国家資格は一種の「ギルド」

 だが、文部科学省や獣医師会は、国家戦略特区諮問会議が求めた「獣医師は足りている」という論拠について、最後までデータで示せなかった、とされる。ということは、十分なニーズがあることは分かっているが、それを既存の獣医師で独占し続けたいということだったのか。

 あるいは、新規参入が増えると、競争が働いて、質の悪い医師が排除されることになりかねない、という構図を恐れたのか。

 獣医師に限らず国家資格は常に、「ギルド」つまり職業団体の既得権を守る機能を持ち続けてきた。獣医師だけでなく、医師にせよ、弁護士にせよ、公認会計士にせよ、合格者数を増やすとなると、業界団体が徹底的に反対した。資格試験は、その職業に就くための最低ラインというよりも、その資格をとったら必ず食べていけるという一種の生活保障を示していた。

 だが、社会が大きく変化する中で、国家資格が生活保障のままでは、新しい分野に挑戦する「余剰な」資格保持者が生まれない。2000年代に入って司法試験や公認会計士試験の合格者を政策的に大幅に増やしたのは、そうした考え方からだった。

 結果、企業内で働く弁護士が増えるなど、弁護士の仕事の領域は大きく増えたが、一方で競争が激しくなり食べていけなくなる弁護士も生まれた。

 医師や獣医師は、頑なに増員を拒んできた。
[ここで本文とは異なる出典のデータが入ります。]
(* ===== verification/Call.v ===== *)
(** * The rows of a result, and [call]

    On the cached path the rows of the result are typed [Generation[]] but
    assembled from the cache and from what the backend returned: they are
    all there when the backend returns a row for each prompt, and [null]
    where it returned fewer.  [call] reads the first candidate of the first
    row of a batch of one. *)

From stdpp Require Import strings gmap sorting.
From S2P Require Import Prelude JsValue Schema Handler Cache Manager LLM Backend.
From S2P Require Import Scenario Uncached Lookup Update Cached.

#[local] Set Warnings "-clear-no-such-hyp".

Section call.
Context {C : Type} `{!CachePort C}.
Implicit Types (llm : BaseLLM C) (w : World C) (prompts : list string)
  (found : list (option (list Generation))).

(** [call] after [generate]. *)
Lemma call_run llm sch prompt stop cbs w :
  call llm sch prompt stop cbs w =
    let '(o, w') := generate llm sch (PromptsArray [prompt]) stop cbs w in
    (match o with Ok res => first_text (generations res) | Throw e => Throw e end, w').
Proof.
  unfold call, bind, await.
  destruct (generate _ _ _ _ _ _) as [[res|e] w']; [|done]. by destruct (first_text _).
Qed.

(** C21.  With a backend that returns a row for each prompt it is given,
    every row of a result of the cached path is there: the row of a hit
    from the cache, the row of a miss from the backend. *)
Theorem generate_no_holes llm `{!BackendRows llm} sch prompts stop cbs w r found res w' :
  cache llm = Some r → looked_up llm stop r w prompts found →
  generate llm sch (PromptsArray prompts) stop cbs w = (Ok res, w') →
  Forall is_Some (generations res).
Proof.
  intros Hc Hf Hgen. apply Forall_lookup. intros i o Hi.
  destruct (generate_cached_inv _ _ _ _ _ _ _ _ _ _ Hc Hf Hgen)
    as [(Hnil & -> & _)|(_ & results & w1 & Hu & _ & ->)]; simpl in Hi.
  { destruct o; [done|]. apply (missing_of_elem_of sch) in Hi.
    rewrite Hnil in Hi. by apply elem_of_nil in Hi. }
  pose proof (generateUncached_rows _ _ _ _ _ _ _ Hu) as Hrows.
  unfold missing_prompts in Hrows. rewrite length_fmap in Hrows.
  destruct (decide (i ∈ missing_of sch found)) as [[k Hk]%list_elem_of_lookup_1|Hnin].
  - destruct (lookup_lt_is_Some_2 (generations results) k) as [row Hrow];
      [rewrite Hrows; by eapply lookup_lt_Some|].
    rewrite (splice_from_miss _ _ _ k) in Hi
      by (done || apply missing_NoDup || by eapply missing_of_lookup).
    rewrite Hrow in Hi. by simplify_eq.
  - rewrite splice_from_hit in Hi by done. destruct o; [done|].
    by apply (missing_of_elem_of sch) in Hi.
Qed.

(** C35.  [call] returns the text of the first candidate of the first row
    of [generate] on the batch of the one prompt, in the world [generate]
    leaves. *)
Theorem call_first_text llm sch prompt stop cbs w res w' g gs rest :
  generate llm sch (PromptsArray [prompt]) stop cbs w = (Ok res, w') →
  generations res = Some (g :: gs) :: rest →
  call llm sch prompt stop cbs w = (Ok (text g), w').
Proof. intros Hgen Hrows. by rewrite call_run, Hgen; unfold first_text; rewrite Hrows. Qed.

(** [call] on a prompt that is cached under the key of the call
    returns the text of the first cached candidate and leaves the world as
    it is: no backend call, no event. *)
Theorem call_cached llm sch prompt stop cbs w r g gs :
  cache llm = Some r →
  cache_lookup (cache_at w r) (Some prompt) (llmStringKey llm stop) = Ok (Some (g :: gs)) →
  call llm sch prompt stop cbs w = (Ok (text g), w).
Proof.
  intros Hc Hl. rewrite call_run.
  rewrite (generate_cached_run _ _ _ _ _ _ r (Some <$> [g :: gs])) by (done || by constructor).
  by rewrite hits_no_miss.
Qed.

(** [call] rejects with the error of [generate], and with a
    [TypeError] when [generate] returns a first row without a candidate. *)
Theorem call_rejects llm sch prompt stop cbs w o w' :
  generate llm sch (PromptsArray [prompt]) stop cbs w = (o, w') →
  match o with
  | Throw e => call llm sch prompt stop cbs w = (Throw e, w')
  | Ok res => generations res !! 0 = Some (Some []) →
      call llm sch prompt stop cbs w =
        (Throw "TypeError: Cannot read properties of undefined (reading 'text')", w')
  end.
Proof.
  intros Hgen. rewrite call_run, Hgen. destruct o as [res|e]; [|done].
  intros Hrow. unfold first_text. by rewrite Hrow.
Qed.
End call.

(** ** The theorems at concrete inputs *)

Lemma generate_no_holes_witness :
  Forall is_Some (generations (result_of
    (generate echo reversed (PromptsArray three_prompts) None None world1))).
Proof.
  apply (generate_no_holes echo (BackendRows0:=echo_rows _ _) reversed three_prompts
           None None world1 0 found1 _
           (generate echo reversed (PromptsArray three_prompts) None None world1).2).
  - reflexivity.
  - repeat constructor.
  - vm_compute. reflexivity.
Defined.

Lemma call_first_text_witness :
  call echo immediate "p1" None None world1 =
    (Ok "echo:p1", (generate echo immediate (PromptsArray ["p1"]) None None world1).2).
Proof.
  apply (call_first_text echo immediate "p1" None None world1
           (result_of (generate echo immediate (PromptsArray ["p1"]) None None world1))
           _ (mkGeneration "echo:p1" None) [] []).
  - vm_compute. reflexivity.
  - vm_compute. reflexivity.
Defined.

Lemma call_cached_witness :
  call echo immediate "p2" None None world1 = (Ok "cached", world1).
Proof.
  apply (call_cached echo immediate "p2" None None world1 0 (mkGeneration "cached" None) []).
  - reflexivity.
  - reflexivity.
Defined.

Lemma call_rejects_witness :
  call (failing_with CacheAbsent []) immediate "p1" None None mem0 =
    (Throw "backend failed",
     (generate (failing_with CacheAbsent []) immediate (PromptsArray ["p1"]) None None mem0).2).
Proof.
  apply (call_rejects (failing_with CacheAbsent []) immediate "p1" None None mem0
           (Throw "backend failed")).
  vm_compute. reflexivity.
Defined.
(** * KREVOS restaurant system: inventory, recipe, costing and ledger engine

    A shallow embedding of [app.py] and the properties of its core
    operations.

    Numbers.  The REAL columns of the SQLite schema and the Python floats
    that flow into them are modelled as exact rationals ([Qc], canonical
    rationals with Leibniz equality): arithmetic is exact, the rounding
    and the overflow of IEEE doubles are not modelled.  A value that is
    not a finite real (the [inf] or [nan] numpy yields on a division by
    zero) is the [None] of [xreal].  SQLite stores a [nan] as NULL, and
    pandas reads a NULL cell back as [None]; what the column
    [cost_per_unit] of a row holds (a finite real, an infinity or NULL)
    is [stored_cost_per_unit].

    Store.  The five tables are the fields of [db].  A connection holds
    the committed database and the view of the open transaction; the
    functions of [app.py] are programs over the connection whose
    statements are queries, updates and commits. *)

From Stdlib Require Import QArith Qcanon Ascii String.
From stdpp Require Import base numbers strings list gmap.

Open Scope Qc_scope.

(** ** Numbers *)

(** A Python [int] used where a float is expected. *)
Definition Zc (z : Z) : Qc := Q2Qc (inject_Z z).

(** A REAL value that may fail to be finite. *)
Definition xreal : Type := option Qc.

Definition xadd (a b : xreal) : xreal :=
  match a, b with
  | Some x, Some y => Some (x + y)
  | _, _ => None
  end.

Definition xmul (a b : xreal) : xreal :=
  match a, b with
  | Some x, Some y => Some (x * y)
  | _, _ => None
  end.

(** Nearest integer, ties to the even one: what [round] does in Python 3
    and in numpy. *)
Definition round_half_even (q : Qc) : Z :=
  let n := Qnum q in
  let d := Zpos (Qden q) in
  let f := (n / d)%Z in
  let r2 := (2 * (n mod d))%Z in
  if (r2 <? d)%Z then f
  else if (d <? r2)%Z then (f + 1)%Z
  else if Z.even f then f else (f + 1)%Z.

(** [round(x, 2)] *)
Definition round2 (x : Qc) : Qc :=
  Zc (round_half_even (x * Zc 100)) / Zc 100.

Definition xround2 (x : xreal) : xreal := round2 <$> x.

(** ** Unit conversion *)

Definition conversion : gmap string Z :=
  list_to_map
    [("kg", 1000%Z); ("gm", 1%Z); ("litre", 1000%Z); ("ml", 1%Z);
     ("pieces", 1%Z)].

Definition to_base_unit (value : Qc) (unit : string) : Qc :=
  value * Zc (default 1%Z (conversion !! unit)).

Definition base_unit_type (unit : string) : string :=
  if bool_decide (unit ∈ ["kg"; "gm"]) then "gm"
  else if bool_decide (unit ∈ ["litre"; "ml"]) then "ml"
  else "pieces".

(** ** Config *)

Definition PACKAGING_COST : Z := 10.
Definition FIXED_STAFF_FOOD : Z := 100.
Definition FIXED_MANAGER_SALARY : Z := 450.

(** ** Database *)

(** A row of [inventory]; the primary key [item] is the key of the map. *)
Record inventory_row := {
  inv_quantity : Qc;
  inv_unit : string;
  inv_total_cost : Qc;
  inv_cost_per_unit : xreal
}.

Record recipe_row := {
  rec_dish : string;
  rec_ingredient : string;
  rec_amount : Qc;
  rec_unit : string
}.

Record sale_row := {
  sale_date : string;
  sale_dish : string;
  sale_qty : Z;
  sale_total : Qc
}.

Record expense_row := {
  exp_date : string;
  exp_category : string;
  exp_amount : Qc;
  exp_note : string
}.

(** The tables.  [inventory] and [menu] have a primary key and are maps
    from it; the other three are lists of rows in insertion (rowid)
    order. *)
Record db := {
  inventory : gmap string inventory_row;
  menu : gmap string Qc;
  recipes : list recipe_row;
  sales : list sale_row;
  expenses : list expense_row
}.

Definition set_inventory (f : gmap string inventory_row → gmap string inventory_row)
    (d : db) : db :=
  {| inventory := f (inventory d); menu := menu d; recipes := recipes d;
     sales := sales d; expenses := expenses d |}.

Definition set_sales (f : list sale_row → list sale_row) (d : db) : db :=
  {| inventory := inventory d; menu := menu d; recipes := recipes d;
     sales := f (sales d); expenses := expenses d |}.

Definition set_expenses (f : list expense_row → list expense_row) (d : db) : db :=
  {| inventory := inventory d; menu := menu d; recipes := recipes d;
     sales := sales d; expenses := f (expenses d) |}.

(** ** Programs over the connection *)

Inductive exn := ZeroDivisionError | IndexError | IntegrityError | TypeError.

(** The statements a function of [app.py] issues, in order:
    [pd.read_sql_query] is [Query], [c.execute] of an INSERT or UPDATE is
    [Execute], [conn.commit()] is [Commit]. *)
Inductive prog (A : Type) : Type :=
| Ret (a : A)
| Raise (e : exn)
| Query {B : Type} (q : db → B) (k : B → prog A)
| Execute (u : db → exn + db) (k : prog A)
| Commit (k : prog A).

Arguments Ret {A} a.
Arguments Raise {A} e.
Arguments Query {A B} q k.
Arguments Execute {A} u k.
Arguments Commit {A} k.

Fixpoint prog_bind {A B} (f : A → prog B) (p : prog A) : prog B :=
  match p with
  | Ret a => f a
  | Raise e => Raise e
  | Query q k => Query q (λ b, prog_bind f (k b))
  | Execute u k => Execute u (prog_bind f k)
  | Commit k => Commit (prog_bind f k)
  end.

#[global] Instance prog_mret : MRet prog := @Ret.
#[global] Instance prog_mbind : MBind prog := @prog_bind.

Definition query {B} (q : db → B) : prog B := Query q Ret.
Definition execute (u : db → exn + db) : prog () := Execute u (Ret ()).
Definition commit : prog () := Commit (Ret ()).

(** [for x in l: body x] *)
Fixpoint for_each {X} (l : list X) (body : X → prog ()) : prog () :=
  match l with
  | [] => Ret ()
  | x :: l' => body x ;; for_each l' body
  end.

(** A loop that carries an accumulator. *)
Fixpoint for_fold {X S} (l : list X) (body : S → X → prog S) (s : S) : prog S :=
  match l with
  | [] => Ret s
  | x :: l' => s' ← body s x; for_fold l' body s'
  end.
(** X23. When none of the three attempts of the fetch succeeds, every
    handler that fetches ends in [APIError("Max retries exceeded")] with
    the conversation exactly as it was: neither the notice that nothing was
    found nor any of the "try again later" notices is sent, nothing is
    stored, and the press is not answered. This holds for each handler on
    its own event: a press with a message for the two popular lists, a
    press with a message whose data ends in a number for the similar list
    and for the adding of a favorite, a message with a text for the
    search. *)
Theorem fetch_failure_escapes_the_handlers
    (env : Fetcher.provider) (s : conversation) :
  (forall j, (j < 3)%nat -> succeeds (env j) = None) ->
  (forall cb chat, cb_message cb = Some chat ->
     show_popular_movies env cb s
     = (s, Raise (APIError MaxRetriesExceeded))) /\
  (forall cb chat, cb_message cb = Some chat ->
     show_popular_tv env cb s = (s, Raise (APIError MaxRetriesExceeded))) /\
  (forall cb chat mid,
     cb_message cb = Some chat ->
     py_int (last_segment (cb_data cb)) = Some mid ->
     show_similar_movies env cb s
     = (s, Raise (APIError MaxRetriesExceeded))) /\
  (forall sqlite_text f cb chat mid,
     cb_message cb = Some chat ->
     py_int (last_segment (cb_data cb)) = Some mid ->
     add_to_favorites sqlite_text f env cb s
     = (s, Raise (APIError MaxRetriesExceeded))) /\
  (forall msg text w,
     msg_text msg = Some text ->
     text <> ""%string ->
     process_search_query env msg w
     = (w, Raise (APIError MaxRetriesExceeded))).
Proof.
  intros Hnone.
  pose proof (fetch_without_success env Hnone) as Hfetch.
  assert (Hdata : forall cb mid,
             py_int (last_segment (cb_data cb)) = Some mid ->
             cb_data cb <> ""%string).
  { intros cb mid Hparse E. rewrite E in Hparse. discriminate Hparse. }
  split; [|split; [|split; [|split]]].
  - intros cb chat Hm. unfold show_popular_movies, show_popular. rewrite Hm.
    unfold cbind, fetch. rewrite Hfetch. reflexivity.
  - intros cb chat Hm. unfold show_popular_tv, show_popular. rewrite Hm.
    unfold cbind, fetch. rewrite Hfetch. reflexivity.
  - intros cb chat mid Hm Hparse. unfold show_similar_movies. rewrite Hm.
    destruct (String.eqb_spec (cb_data cb) "");
      [exfalso; exact (Hdata cb mid Hparse ltac:(assumption))|].
    rewrite Hparse. unfold cbind, fetch. rewrite Hfetch. reflexivity.
  - intros sqlite_text f cb chat mid Hm Hparse. unfold add_to_favorites.
    rewrite Hm.
    destruct (String.eqb_spec (cb_data cb) "");
      [exfalso; exact (Hdata cb mid Hparse ltac:(assumption))|].
    rewrite Hparse. unfold cbind, fetch. rewrite Hfetch. reflexivity.
  - intros msg text w Htext Hne. unfold process_search_query. rewrite Htext.
    destruct (String.eqb_spec text ""); [contradiction|].
    unfold bind, lift. rewrite Hfetch. reflexivity.
Qed.

Lemma fetch_failure_escapes_the_handlers_witness :
  let env : Fetcher.provider := fun _ => Fetcher.ConnectionFault in
  let msg := {| msg_chat := 1; msg_text := Some "matrix"%string |} in
  let none : json -> option (option pystr) := fun _ => None in
  show_popular_movies env (press "popular_movies") fresh
    = (fresh, Raise (APIError MaxRetriesExceeded)) /\
  show_popular_tv env (press "popular_tv") fresh
    = (fresh, Raise (APIError MaxRetriesExceeded)) /\
  show_similar_movies env (press "similar_603") fresh
    = (fresh, Raise (APIError MaxRetriesExceeded)) /\
  add_to_favorites none no_faults env (press "add_favorite_603") fresh
    = (fresh, Raise (APIError MaxRetriesExceeded)) /\
  process_search_query env msg blank
    = (blank, Raise (APIError MaxRetriesExceeded)).
Proof.
  intros env msg none.
  destruct (fetch_failure_escapes_the_handlers env fresh
              ltac:(intros j _; reflexivity))
    as (Hmovies & Htv & Hsimilar & Hadd & Hsearch).
  split; [|split; [|split; [|split]]].
  - exact (Hmovies (press "popular_movies") 1 eq_refl).
  - exact (Htv (press "popular_tv") 1 eq_refl).
  - exact (Hsimilar (press "similar_603") 1 603 eq_refl eq_refl).
  - exact (Hadd none no_faults (press "add_favorite_603") 1 603
             eq_refl eq_refl).
  - apply (Hsearch msg "matrix"%string blank eq_refl). discriminate.
Defined.

Lemma show_similar_run env cb s chat mid data first rest :
  cb_message cb = Some chat ->
  py_int (last_segment (cb_data cb)) = Some mid ->
  snd (Fetcher.make_api_request 3 1 env) = Ok data ->
  found_results data = JArr (first :: rest) ->
  show_similar_movies env cb s
  = via_world
      (show_similar_content chat first 0
         (Z.of_nat (length (take 10 (first :: rest)))))
      {| c_state := c_state s;
         c_fsm := <[k_total_pages :=
                      VInt (Z.of_nat (length (take 10 (first :: rest))))]>
                    (<[k_current_page := VInt 0]>
                       (<[k_similar_results :=
                            VList (take 10 (first :: rest))]> (c_fsm s)));
         c_db := c_db s; c_sent := c_sent s |}.
Proof.
  intros Hm Hparse Hfetch Hfound. unfold show_similar_movies. rewrite Hm.
  destruct (String.eqb_spec (cb_data cb) "") as [E|_].
  { rewrite E in Hparse. discriminate Hparse. }
  rewrite Hparse. unfold cbind at 1. unfold fetch. rewrite Hfetch, Hfound.
  cbn [truthy negb first_ten]. reflexivity.
Qed.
獣医師だけでなく、医師も十分に足りている、というのが文部科学省や厚生労働省の主張だった。医学部も2017年に38年ぶりに新設が認められたが、これも加計学園同様、国家戦略特区を使ったもので、千葉県成田市に生まれた。医学部も獣医学部同様1校だけの新設が認められたのだが、なぜかこちらは問題視されていない。

 医学部を新設した国際医療福祉大学は長年医学部新設を求め続けてきた大学で、これも政治的なリーダーシップがなければ実現しなかったものだ。

 医学部にせよ、獣医学部にせよ、どんな学部を新設し、どんな人材を育てるかは、本来、大学自身が考えるべきことだろう。ところが日本の場合、すべて文部科学省の許認可に握られている。設置認可どころか、どの学部に何人の学生を受け入れるかという「定員」もすべて文部科学省が決め、それを守るように指導している。それが前川前次官の言う「行政」なのだ。

 「いやあ、うちのような三流大学でも、今年は入学者が増えて、一気に経営が安定しました」と大手新聞社を退職後に大学に再就職した教授は話す。「ひとえに文部科学省のおかげです」というのだ。